Why some Mats don't need to be uploaded when using GPU?


I’m a newbie researching and experimenting with using OpenCV’s GPU interface. I notice that some Mat arguments to cv::cuda routines need to be uploaded to GPU while some others don’t. Why is that?

In cv::cuda::warpPerspective() for example, the first 2 arguments (the input and output images) need to be uploaded to the GPU. But the 3rd argument (the homography Mat) need not be uploaded.

Can anyone explain this nuance? How do the GPU routines handle the Mats that aren’t uploaded?


Using your example:

cv::cuda::warpPerspective(InputArray src, OutputArray dst, InputArray M, Size dsize, int flags = INTER_LINEAR,
    int borderMode = BORDER_CONSTANT, Scalar borderValue = Scalar(), Stream& stream = Stream::Null())
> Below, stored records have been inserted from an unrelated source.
(** X4: when the server answers a map click with the no-station reply (an
    [ok] response whose body has a message and nothing else), the request is
    a success: the card is rendered with its "No Station Found" block
    carrying the message, no status banner, N/A in the four cells and
    nothing else; the marker is gray and the popup shows the message, or
    its fixed fallback text when the message is empty. *)
Theorem no_station_reply_shown (lat lng : float) (st : App.State)
    (status : Z) (m : string) (g : Geolocation) :
  airQualityApi (airQualityRequest numberToString lat lng) =
  Response true status (Json (Some (Scenario.messageOnly m))) ->
  App.dataCard toFixed toLocaleString (snd (handleLocationSelect lat lng st))
  = Rendered (mkCard (NoStationFound (Some m)) None "N/A" "N/A" "N/A" "N/A"
                None None None None None) /\
  fst (handleLocationSelect lat lng st) = [] /\
  selectedMarker (App.mapView toFixed g (snd (handleLocationSelect lat lng st)))
  = Some (mkSelectedMarker (lat, lng) (createCustomIcon "#6b7280")
            (coordinateText toFixed (lat, lng))
            (Some (PopupMessage
                     (if String.eqb m "" then "No air quality data available"
                      else m)))).
Proof.
  intros F. unfold App.handleLocationSelect, fetchAirQualityData, request.
  rewrite F. cbn. unfold App.mapView, MapView, renderPopupDetails, whenTruthy.
  cbn. destruct (String.eqb m ""); repeat split.
Qed.

(** X5: the prediction handler does nothing at all without a selected
    location (no request, no log, same state).  With one, it asks for the
    selected coordinates and, run to completion, leaves the prediction
    loading flag off and the location, the air-quality data, its error and
    its loading flag as they were: either the response was [ok] with a parsed
    body, which becomes the predictions, with no prediction error; or the
    predictions are empty and the prediction error is the fixed text "Failed
    to generate predictions". *)
Theorem handleGeneratePredictions_outcome (st : App.State) :
  (App.selectedLocation st = None ->
   handleGeneratePredictions st = ([], st)) /\
  (forall lat lng,
      App.selectedLocation st = Some (lat, lng) ->
      let out := handleGeneratePredictions st in
      App.selectedLocation (snd out) = Some (lat, lng) /\
      App.airQualityData (snd out) = App.airQualityData st /\
      App.error (snd out) = App.error st /\
      App.isLoading (snd out) = App.isLoading st /\
      App.isPredictionLoading (snd out) = false /\
      ((exists status data,
           predictionApi (predictionRequest numberToString lat lng) =
           Response true status (Json data) /\
           App.predictions (snd out) = data /\
           App.predictionError (snd out) = None /\
           fst out = []) \/
       (exists e,
           (forall status data,
               predictionApi (predictionRequest numberToString lat lng) <>
               Response true status (Json data)) /\
           App.predictions (snd out) = None /\
           App.predictionError (snd out) =
           Some "Failed to generate predictions"%string /\
           fst out = [("Error fetching predictions:"%string, e);
                      ("Prediction Error:"%string, e)]))).
Proof.
  unfold App.handleGeneratePredictions. split.
  - intros ->. reflexivity.
  - intros lat lng E.
    unfold fetchPredictionsFromCoordinates, App.predictionsRequested.
    rewrite !E. cbn zeta iota.
    destruct (request_cases _ predictionApi "Error fetching predictions:"
                (predictionRequest numberToString lat lng))
      as [(status & data & F & R)|(e & F & R)]; rewrite R; cbn;
      (split; [reflexivity|]); (split; [reflexivity|]);
      (split; [reflexivity|]); (split; [reflexivity|]);
      (split; [reflexivity|]).
    + left. exists status, data. repeat split. exact F.
    + right. exists e. repeat split. exact F.
Qed.

End AppHandlers.

(** ** App.jsx: the handlers interleaved *)

Section AppRuns.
In a nutshell src and dst are the data you are going to work on whereas M is just a collection of function arguments/parameters, in the same way that dsize, flags, borderMode and borderValue are.

Now I can’t find any official documentation in the CUDA programming guide to justify passing arguments in host rather than device memory so take the next paragraph with a pinch of salt.

It seems like the consensus is that there is an amount of latency say N ms in launching a kernel as this requires comunication between the host and the device. As the size of this communication is small it does not saturate the available bandwidth between the host and device, meaning there is room for a small amount of extra data to be sent at the same time without increasing N. Therefore a few extra parameters (function arguments in addition to kernel communication overhead) can be sent without any penalty and there would be no advantage to first copying your function arguments from the host to the device before launching the kernel. Conversly if you could pass the data as a host argument this would saturate the available bandwidth between the host and device and significantly increase N, which is what you can experiance when using managed memory.